L’autodiagnostic en psychiatrie, le point de vue de David Masson

Photo de dylan noltesur Unsplash
La démarche d’autodiagnostic présente un certain nombre d’intérêts. Elle peut être un premier pas vers la compréhension de la souffrance ressentie, permettant ainsi de mettre des mots sur ses symptômes. Mais il est nécessaire aussi de poser ses limites.

L’explosion de la communication autour de la santé mentale ces dernières années a apporté également l’émergence d’un autre phénomène encore récent : l’autodiagnostic. Il désigne le fait pour une personne de s’attribuer elle-même un trouble psychiatrique à ses propres symptômes, auto-observés ou rapportés, sans évaluation et validation clinique par un professionnel de santé mentale. Cette tendance reflète un besoin de reconnaissance et de légitimité du vécu psychique souvent longtemps ignoré. Il serait injuste de réduire l’autodiagnostic à une erreur : il témoigne d’un effort sincère de compréhension de soi, dans un contexte où l’accès à un professionnel peut être particulièrement difficile.

Les intérêts de l’autodiagnostic

La démarche d’autodiagnostic présente un certain nombre d’intérêts. Elle peut être un premier pas vers la compréhension de la souffrance ressentie, permettant ainsi de mettre des mots sur ses symptômes. Elle peut également soutenir un sentiment de légitimité, aider à prendre conscience de ses difficultés et faciliter la décision d’aller consulter un professionnel.

L’autodiagnostic joue aussi un rôle dans l’ouverture sociale : il permet de rompre l’isolement, souvent associé à la souffrance psychique, et d’accéder à des espaces de partage et de soutien entre personnes traversant des expériences similaires. Ce faisant, il contribue parfois à construire un véritable sentiment d’appartenance à une communauté, ce qui peut avoir une valeur psychologique réelle.

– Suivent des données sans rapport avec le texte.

Section property.
Context {A : AEAD} (blobs : option (string -> result s3_error s3_object)) (blobCipher : option Key).
Context (dec : Z -> list RawEvent -> decodedBatch) (now : Z).
Context {K : Type} (HKey : RawEvent -> K) (decodable : RawEvent -> bool)
        (rows_of : Z -> RawEvent -> list SignalRow * list EventRow).
Context {laws : DecoderLaws HKey decodable rows_of dec}.

(** C15. A backfill repairs its range. Let the lake satisfy the decode pass's invariant
    ([good]: every raw row at or before the cursor is handled and paging keys tell raw
    rows apart), and let the other actors keep it so and only add while the backfill runs
    ([trans]: new raw rows come with new snapshots, snapshots may expire, no raw, signal or
    event row is deleted, so no retention meanwhile). Then, whichever of its own calls
    fail, the backfill keeps the invariant and loses no row, and if it returns, every
    raw row that was there at the start and lies in its time range is decoded, those the
    decode loop skipped when their snapshots expired included: the payload is permanently
    gone, or the event is not one to decode, or its rows are in the decoded tables. For a
    batch whose timestamps are whole microseconds ([micro_batch]) writing it again adds
    nothing. *)
Theorem backfill_repairs from to w :
  good blobs blobCipher HKey decodable rows_of (w_lake w) ->
  Forall (env_ok (good blobs blobCipher HKey decodable rows_of)) (w_future w) ->
  let '(r, w') := BackfillTimeRange blobs blobCipher dec now from to w in
  let l := w_lake w' in
  good blobs blobCipher HKey decodable rows_of l /\ trans (w_lake w) l /\
  (forall n, r = Ok n -> forall row, row ∈ lk_feed (w_lake w) -> in_time from to row = true ->
     accounted blobs blobCipher HKey decodable rows_of (lk_signals l) (lk_events l) l row) /\
  (forall d, micro_batch d -> backfill_insert d (backfill_insert d l) = backfill_insert d l).
Proof.
  intros Hg He.
  pose proof (spec_BackfillTimeRange blobs blobCipher dec now HKey decodable rows_of from to (lk_feed (w_lake w)) w
    (conj Hg He) (fun r H => H)) as H.
  destruct (BackfillTimeRange _ _ _ _ _ _ w) as [r w']. destruct H as ((Hg' & _) & T & Hr).
  split; [done|]. split; [done|]. split; [|by intros d; apply backfill_twice]. by intros n ->.
Qed.
End property.

(** The range of the demonstration holds two uploads, their snapshot gone from the
    feed and behind the cursor: the pass that found it expired skipped them. *)
#[local] Instance demo_key_is_covered : key_covers demo_key := demo_key_covers.

Definition skipped_world : world :=
  mkWorld (mkLake true [demo_row 1 TypeStatus "e1"; demo_row 1 TypeStatus "e3"] 5 5 [] [] (Some 5) None) new_mat
    [calm; calm].

Lemma skipped_good : demo_good (w_lake skipped_world).
Proof.
  split.
  - intros r [-> | ->%list_elem_of_singleton]%elem_of_cons _; by left.
  - intros r r' [-> | ->%list_elem_of_singleton]%elem_of_cons
      [-> | ->%list_elem_of_singleton]%elem_of_cons; vm_compute; congruence.
Qed.

Example backfill_repairs_witness :
  let '(r, w') := BackfillTimeRange (A := toy_aead) None None demo_dec 0 0 (1000 * Second) skipped_world in
  r = Ok 2 /\ length (lk_signals (w_lake w')) = 2%nat /\ demo_good (w_lake w') /\
  accounted (A := toy_aead) None None demo_key (decodable (fun _ => None) None 137) demo_rows_of
    (lk_signals (w_lake w')) (lk_events (w_lake w')) (w_lake w') (demo_row 1 TypeStatus "e3").
Proof.
  assert (He : Forall (env_ok demo_good) (w_future skipped_world)).
  { repeat (apply Forall_cons; split); try apply Forall_nil; try done; intros l Hl; (split; [exact Hl|reflexivity]). }
  pose proof (backfill_repairs (A := toy_aead) None None demo_dec 0 demo_key (decodable (fun _ => None) None 137)
    demo_rows_of 0 (1000 * Second) skipped_world skipped_good He) as H.
  destruct (BackfillTimeRange (A := toy_aead) None None demo_dec 0 0 (1000 * Second) skipped_world) as [r w'] eqn:E.
  destruct H as (Hg & T & Hr & _).
  assert (E2 : r = Ok 2 /\ length (lk_signals (w_lake w')) = 2%nat).
  { vm_compute in E. injection E as <- <-. by split. }
  destruct E2 as [E2 E3]. split; [exact E2|]. split; [exact E3|]. split; [exact Hg|].
  apply (Hr 2 E2); [right; left|vm_compute; reflexivity].
Defined.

Les limites de l’autodiagnostic

Mais il est nécessaire aussi de poser ses limites. La première est la construction même de la démarche autodiagnostique. Pour les non-initiés, faire un diagnostic psychiatrique ressemble à un bingo où il suffirait finalement d’identifier suffisamment de critères pour pouvoir le poser. On a pu par exemple voir le « bingo du TDAH » sur les réseaux sociaux composé de 25 cases.

Si ce type d’initiatives permet de sensibiliser à ce trouble et facilite éventuellement le dialogue sur la base des expériences vécues autour des symptômes, le risque est de se limiter à cette liste bien insuffisante pour se forger une certitude auto-diagnostique. Les risques de biais de confirmation et d’erreurs en conséquence sont également majeurs par rapport à un diagnostic précis, avec une tendance ordinaire à repérer uniquement les indices confirmant l’intuition, en mettant de côté les éléments en défaveur de celle-ci.

L’auto-étiquetage peut paradoxalement enfermer la personne dans une certitude et une identité autour du « trouble », amenant à une dissuasion de consulter. Les dangers pour la santé sont aussi réels avec la tendance à l’automédication en conséquence et une utilisation non contrôlée des médicaments.

L’expertise clinique est nécessaire

Au-delà, l’autodiagnostic ne permet pas de bénéficier de la perspective globale du professionnel de santé, dont la mission est précisément de mettre en perspective les symptômes rapportés par la personne concernée avec l’histoire de vie, le contexte et d’éventuelles comorbidités. Cette observation externe experte, parfois indispensable, permet d’éviter les confusions diagnostiques : par exemple, un TDAH peut être confondu relativement facilement avec un trouble bipolaire sans cette expertise clinique.

Enfin, l’autodiagnostic rejoint la question de la fiabilité de l’évaluation de la prévalence de la souffrance psychique en population générale. Les faiblesses méthodologiques et psychométriques des outils de recueil exposent à des interprétations hasardeuses. Ainsi, constater que 25% de personnes interviewées déclarent avoir présenté des « symptômes dépressifs » (tristesse, anxiété) dans les 30 derniers jours ne veut pas dire que 25% souffrent d’un état dépressif caractérisé. Un point important à rappeler : aucune échelle, à elle seule, ne permet de poser de diagnostic.

De l’usage de l’autodiagnostic

Comme souvent en santé mentale, tout dépend de l’usage qu’on en fait. L’autodiagnostic peut être un outil ou un piège, selon qu’il ouvre ou ferme le dialogue. Il peut clairement être une porte d’entrée : une manière pour la personne concernée de contribuer activement à la démarche diagnostique. Éclairer le clinicien, nourrir l’alliance thérapeutique, permettre d’adapter le traitement (médicamenteux et psychothérapeutique) et renforcer le pouvoir d’agir du patient.

Mais il ne peut en aucun cas remplacer l’évaluation clinique, seule capable d’apporter une compréhension globale et nuancée de la situation psychique.